Fue en el año 2006 cuando se llevó a cabo la reforma y reconstrucción de este edificio del arquitecto modernista Hernández Monterubio, que data del siglo XIX y que se encontraba en muy buenas condiciones.

En el se exponen ya piezas únicas -entre ellas copas y botellas de los siglos XVII y XVIII- que desvelan detalles de todo el proceso de producción del vino de Jerez, desde la viña hasta que llega a la botella, pero que también quieren transmitir vivencias, explicar las tendencias y la estética de cada época, o las costumbres que han rodeado a esta bebida. «Se trataba de reunir en un mismo sitio lo mejor de la historia de Harveys», aclara Herrera.

Eso sí, el museo también tiene tintos modernos, y el recorrido que oferta al turista está muy estructurado, con carteles informativos durante todo el trayecto así como las explicaciones de los guías en las distintas fases en las que se divide la visita.

Así, lo primero que se encuentra el visitante al acceder al museo es la referencia a todo lo que se refiere a la viña, la tierra y los lagares. De ahí que se hay recuperado uno de los antiguos lagares de la casa, o que se expongan los distintos tipos de zapatos que se usaban para la pisa de la uva. A ellos se añaden ánforas, espartos e incluso una interesante serie de fotografías antiguas de las labores en las fincas.
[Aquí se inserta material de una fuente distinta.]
Lemma on_chain_strip m tip p : on_chain (strip m) tip p ↔ on_chain m tip p.
Proof.
  unfold on_chain. setoid_rewrite ancestor_strip. setoid_rewrite lookup_strip.
  split; intros (t & b & -> & Hp & Ha).
  - destruct (m !! p) as [b'|]; [|discriminate Hp]. injection Hp as <-. by exists t, b'.
  - exists t, (core b). by rewrite Hp.
Qed.
#[export] Instance on_chain_shape : Proper (same_shape ==> eq ==> eq ==> iff) on_chain.
Proof. intros m m' Hs t _ <- p _ <-. by rewrite <- (on_chain_strip m), Hs, on_chain_strip. Qed.

Lemma index_wf_strip m : index_wf m → index_wf (strip m).
Proof.
  assert (∀ p b, strip m !! p = Some b → ∃ b', m !! p = Some b' ∧ b = core b') as Hl.
  { intros p b. rewrite lookup_strip. destruct (m !! p) as [b'|]; [|discriminate]. intros [= <-]. by exists b'. }
  intros [H1 H2 H3 H4]. split.
  - intros p b (b' & Hb & ->)%Hl. by apply (H1 p b').
  - intros p b (b' & Hb & ->)%Hl. by apply (H2 p b').
  - intros p b q (b' & Hb & ->)%Hl Hq. destruct (H3 p b' q Hb Hq) as (c & Hc & Hh).
    exists (core c). by rewrite lookup_strip, Hc.
  - intros p b q (b' & Hb & ->)%Hl Hq. rewrite ancestor_strip. by apply (H4 p b').
Qed.
Lemma index_wf_unstrip m : index_wf (strip m) → index_wf m.
Proof.
  assert (∀ p b, m !! p = Some b → strip m !! p = Some (core b)) as Hl.
  { intros p b Hb. by rewrite lookup_strip, Hb. }
  intros [H1 H2 H3 H4]. split.
  - intros p b Hb%Hl. apply (H1 p _ Hb).
  - intros p b Hb%Hl Hq. apply (H2 p _ Hb Hq).
  - intros p b q Hb%Hl Hq. destruct (H3 p _ q Hb Hq) as (c & Hc & Hh). rewrite lookup_strip in Hc.
    destruct (m !! q) as [c'|] eqn:E; [|discriminate Hc]. exists c'. by injection Hc as <-.
  - intros p b q Hb%Hl Hq. rewrite <- ancestor_strip. by apply (H4 p _ q Hb Hq).
Qed.
#[export] Instance index_wf_shape : Proper (same_shape ==> iff) index_wf.
Proof. intros m m' Hs. split; intros H%index_wf_strip; apply index_wf_unstrip; [by rewrite <- Hs|by rewrite Hs]. Qed.

(** ** The invariant of the selection *)

Record sel_ok (x : selection) : Prop := {
  so_wf : index_wf (s_index x);
  so_works : works_ok (s_index x);
  so_chain : chain_ok (s_index x) (s_active x) (active_tip x);
  so_cand p : p ∈ s_candidates x → is_Some (s_index x !! p);
  so_tx p q b : p ∈ s_candidates x → s_index x !! q = Some b → ancestor (s_index x) p (nHeight b) = Some q →
    nChainTx b ≠ 0 ∨ nHeight b = 0;
  so_invalid q : s_best_invalid x = Some q → is_Some (s_index x !! q)
}.

Definition failed (b : CBlockIndex) : bool := flag (nStatus b) BLOCK_FAILED_MASK.
Definition have_data (b : CBlockIndex) : bool := flag (nStatus b) BLOCK_HAVE_DATA.
Definition usable (b : CBlockIndex) : Prop := failed b = false ∧ have_data b = true.

(** Every block from [p] down to the active chain is usable. *)
Definition path_usable (x : selection) (p : Z) : Prop :=
  ∀ q b, s_index x !! q = Some b → ancestor (s_index x) p (nHeight b) = Some q →
    ¬ on_chain (s_index x) (active_tip x) q → usable b.

Lemma flag_lor a b f : flag (Z.lor a b) f = flag a f || flag b f.
Proof.
  unfold flag. rewrite Z.land_lor_distr_l. destruct (Z.eqb_spec (Z.land a f) 0) as [->|Ha]; [done|].
  destruct (Z.eqb_spec (Z.lor (Z.land a f) (Z.land b f)) 0) as [E|]; [|done]. by apply Z.lor_eq_0_iff in E as [? _].
Qed.

Lemma usable_dec b : failed b || negb (have_data b) = false ↔ usable b.
Proof. unfold usable. destruct (failed b), (have_data b); naive_solver. Qed.

Section Paths.
Context (m : block_index) (Hwf : index_wf m).

(** An ancestor is the block itself or an ancestor of its predecessor. *)
Lemma ancestor_cases p b h q :
  m !! p = Some b → ancestor m p h = Some q →
  h = nHeight b ∧ q = p ∨ ∃ r, pprev b = Some r ∧ ancestor m r h = Some q.
Proof.
  intros Hp Hq. destruct (ancestor_some m Hwf p b h q Hp Hq) as [Hh _].
  destruct (decide (h = nHeight b)) as [->|Hne].
  - rewrite (ancestor_self m Hwf p b Hp) in Hq. injection Hq as <-. by left.
  - right. destruct (has_pprev m Hwf p b Hp) as [r Hr]; [lia|]. exists r. split; [done|].
    pose proof (ancestor_pprev m Hwf p b r Hp Hr) as Hpr.
    by rewrite (ancestor_trans m Hwf p b (nHeight b - 1) r h) by (done || lia).
Qed.

Lemma ancestor_step p b r h q : m !! p = Some b → pprev b = Some r → ancestor m r h = Some q → ancestor m p h = Some q.
Proof.
  intros Hp Hr Hq. destruct (wf_pprev m Hwf p b r Hp Hr) as (c & Hc & Hh).
  destruct (ancestor_some m Hwf r c h q Hc Hq) as [? _].
  rewrite <- Hq. symmetry. apply (ancestor_trans m Hwf p b (nHeight b - 1)); [done|by apply ancestor_pprev|lia].
Qed.

Lemma ancestor_chain p b q c r h :
  m !! p = Some b → m !! q = Some c → ancestor m p (nHeight c) = Some q → ancestor m q h = Some r → ancestor m p h = Some r.
Proof.
  intros Hp Hq Hpq Hr. destruct (ancestor_some m Hwf q c h r Hq Hr) as [? _].
  rewrite <- Hr. symmetry. apply (ancestor_trans m Hwf p b (nHeight c)); [done..|lia].
Qed.

End Paths.

#[export] Instance chain_ok_shape : Proper (same_shape ==> eq ==> eq ==> iff) chain_ok.
Proof.
  assert (∀ m m' v t, same_shape m m' → chain_ok m v t → chain_ok m' v t) as H.
  { intros m m' v [t|] Hs; [|done]. intros (b & Hb & Hl & Hk). destruct (shape_lookup m m' t b Hs Hb) as [s Hs'].
    exists (with_core s b). split_and!; [done..|]. intros k Hk'. rewrite Hk by done. by rewrite Hs. }
  intros m m' Hs v _ <- t _ <-. split; apply H; done || by symmetry.
Qed.

Lemma works_ok_shape m m' : same_shape m m' → works_ok m → works_ok m'.
Proof.
  intros Hs Hw p b Hp. destruct (shape_lookup m' m p b) as [s Hs']; [by symmetry|done|]. by specialize (Hw p _ Hs').
Qed.

(** ** Walking down to the active chain *)

Lemma on_chain_below x p q c :
  sel_ok x → is_Some (s_index x !! p) → s_index x !! q = Some c → ancestor (s_index x) p (nHeight c) = Some q →
  on_chain (s_index x) (active_tip x) p → on_chain (s_index x) (active_tip x) q.
Proof.
  intros Hx [b Hp] Hq Ha Hc. apply (on_chain_ancestor _ (so_wf x Hx) _ p b (nHeight c)); [|done..].
  intros t Ht. pose proof (so_chain x Hx) as Hok. rewrite Ht in Hok. destruct Hok as (bt & ? & _). by exists bt.
Qed.

Lemma check_path_spec x fuel p b :
  sel_ok x → s_index x !! p = Some b → nHeight b < Z.of_nat fuel →
  (∀ q c, s_index x !! q = Some c → ancestor (s_index x) p (nHeight c) = Some q → nChainTx c ≠ 0 ∨ nHeight c = 0) →
  ∃ r, check_path fuel x (Some p) = Ok r ∧
  match r with
  | None => path_usable x p
  | Some (f, q) => ∃ c, s_index x !! q = Some c ∧ ancestor (s_index x) p (nHeight c) = Some q ∧
      ¬ on_chain (s_index x) (active_tip x) q ∧ ¬ usable c ∧ f = failed c
  end.
Proof.
  intros Hx. pose proof (so_wf x Hx) as Hwf. revert p b. induction fuel as [|fuel IH]; intros p b Hp Hf Htx.
  { pose proof (wf_height _ Hwf p b Hp). lia. }
  cbn [check_path]. destruct (Contains_spec (s_index x) (s_active x) (active_tip x) p b (so_chain x Hx) Hp) as (c & -> & Hc).
  cbn [mbind outcome_bind]. destruct c.
  { exists None. split; [done|]. intros q d Hq Ha Hn. destruct Hn. apply (on_chain_below x p q d); [done|by exists b|done..|by apply Hc]. }
  assert (¬ on_chain (s_index x) (active_tip x) p) as Hoff by (intros H%Hc; done).
  pose proof (ancestor_self _ Hwf p b Hp) as Hself.
  rewrite (deref_some _ p b Hp). cbn [mbind outcome_bind].
  assert (negb (nChainTx b =? 0) || (nHeight b =? 0) = true) as ->.
  { destruct (Htx p b Hp Hself) as [H|H]; [by rewrite (proj2 (Z.eqb_neq _ _) H)|by rewrite H, orb_true_r]. }
  cbn [assert_that mbind outcome_bind]. fold (failed b) (have_data b).
  destruct (failed b || negb (have_data b)) eqn:Eu.
  { exists (Some (failed b, p)). split; [done|]. exists b. split_and!; try done. intros Hu%usable_dec. congruence. }
  apply usable_dec in Eu. destruct (pprev b) as [r|] eqn:Er.
  - destruct (wf_pprev _ Hwf p b r Hp Er) as (d & Hd & Hh).
    destruct (IH r d Hd ltac:(lia)) as (res & -> & Hres).
    { intros q c Hq Ha. apply (Htx q c Hq). by apply (ancestor_step _ Hwf p b r). }
    exists res. split; [done|]. destruct res as [[f q]|].
    + destruct Hres as (c & Hq & Ha & ? & ? & ?). exists c. split_and!; try done. by apply (ancestor_step _ Hwf p b r).
    + intros q c Hq Ha Hn. destruct (ancestor_cases _ Hwf p b _ q Hp Ha) as [[_ ->]|(r' & Hr' & Ha')].
      * by simplify_eq.
      * simplify_eq. by apply (Hres q c).
  - exists None. split; [by destruct fuel|]. intros q c Hq Ha Hn.
    destruct (ancestor_cases _ Hwf p b _ q Hp Ha) as [[_ ->]|(r' & Hr' & _)]; by simplify_eq.
Qed.

(** ** What the walk may change *)

(** The flags of failure grow, the data flags stay. *)
Definition fails_more (m m' : block_index) : Prop :=
  ∀ p b b', m !! p = Some b → m' !! p = Some b' → (failed b = true → failed b' = true) ∧ have_data b' = have_data b.

Record kept (x x' : selection) : Prop := {
  k_shape : same_shape (s_index x) (s_index x');
  k_fails : fails_more (s_index x) (s_index x');
  k_active : s_active x' = s_active x;
  k_sub p : p ∈ s_candidates x' → p ∈ s_candidates x;
  k_drop p : p ∈ s_candidates x → p ∉ s_candidates x' → ¬ path_usable x p;
  k_path p : is_Some (s_index x !! p) → path_usable x p ↔ path_usable x' p
}.

Lemma fails_more_refl m : fails_more m m.
Proof. intros p b b' Hb Hb'. simplify_eq. done. Qed.
Lemma fails_more_trans m1 m2 m3 : same_shape m1 m2 → fails_more m1 m2 → fails_more m2 m3 → fails_more m1 m3.
Proof.
  intros Hs H1 H2 p b b' Hb Hb'. destruct (shape_lookup m1 m2 p b Hs Hb) as [s Hs'].
  destruct (H1 p _ _ Hb Hs'), (H2 p _ _ Hs' Hb'). split; [auto|congruence].
Qed.

Lemma active_tip_eq x x' : s_active x' = s_active x → active_tip x' = active_tip x.
Proof. unfold active_tip. by intros ->. Qed.

#[export] Instance kept_refl : Reflexive kept.
Proof. intros x. split; (done || apply fails_more_refl). Qed.
#[export] Instance kept_trans : Transitive kept.
Proof.
  intros x1 x2 x3 H1 H2. split.
  - etransitivity; eapply k_shape; done.
  - eapply fails_more_trans; [apply (k_shape _ _ H1)|by apply k_fails..].
  - by rewrite (k_active _ _ H2), (k_active _ _ H1).
  - intros p Hp%(k_sub _ _ H2). by apply (k_sub _ _ H1).
  - intros p Hp Hn. destruct (decide (p ∈ s_candidates x2)) as [H|H]; [|by apply (k_drop _ _ H1)].
    pose proof (k_drop _ _ H2 p H Hn) as Hd. intros Hu. apply Hd. apply (k_path _ _ H1); [|done].
    destruct (decide (is_Some (s_index x1 !! p))) as [?|Hno]; [done|]. exfalso. apply Hd. intros q b Hq Ha.
    assert (s_index x2 !! p = None) as E.
    { apply eq_None_not_Some. by rewrite <- (shape_is_Some _ _ p (k_shape _ _ H1)). }
    unfold ancestor in Ha. rewrite E in Ha. discriminate Ha.
  - intros p Hp. rewrite (k_path _ _ H1 p Hp). refine (k_path _ _ H2 p _).
    by rewrite <- (shape_is_Some _ _ p (k_shape _ _ H1)).
Qed.

(** The invariant only looks at what [kept] keeps. *)
Lemma kept_ok x x' :
  kept x x' → sel_ok x → (∀ q, s_best_invalid x' = Some q → is_Some (s_index x !! q)) → sel_ok x'.
Proof.
  intros K H Hinv. pose proof (k_shape _ _ K) as Hs. split.
  - rewrite <- Hs. apply H.
  - eapply works_ok_shape; [done|apply H].
  - rewrite (k_active _ _ K), (active_tip_eq _ _ (k_active _ _ K)), <- Hs. apply H.
  - intros p Hp%(k_sub _ _ K). rewrite <- (shape_is_Some _ _ p Hs). by apply H.
  - intros p q b Hp%(k_sub _ _ K) Hq Ha. destruct (shape_lookup _ (s_index x) q b (symmetry Hs) Hq) as [s Hq'].
    apply (so_tx x H p q _ Hp Hq'). by rewrite Hs.
  - intros q Hq. rewrite <- (shape_is_Some _ _ q Hs). by apply Hinv.
Qed.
La segunda sala, la más espaciosa, es la que se dedica a las tareas de laboratorio o los utensilios más industriales para la elaboración del vino. Este apartado se ubica en la antigua nave central en la que estaba el gran alambique de destilación, y por eso en ella se ha instalado uno nuevo en recuerdo de aquel. A su alrededor se diseminan los llenadores de botellas, los separadores de claras o las pequeñas imprentas para las etiquetas.

Al fondo está la sala dedicada al consumo, la que resulta más elegante, lujosa y llamativa, y en la que se exponen elegantes botellas, copas históricas o decantadores.

Tampoco se puede olvidar la segunda planta, con un diseño más moderno y en la que hay un mirador que ofrece una interesante vista de la exposición. Harveys ha reservado este espacio como sala de catas especializadas o recepciones.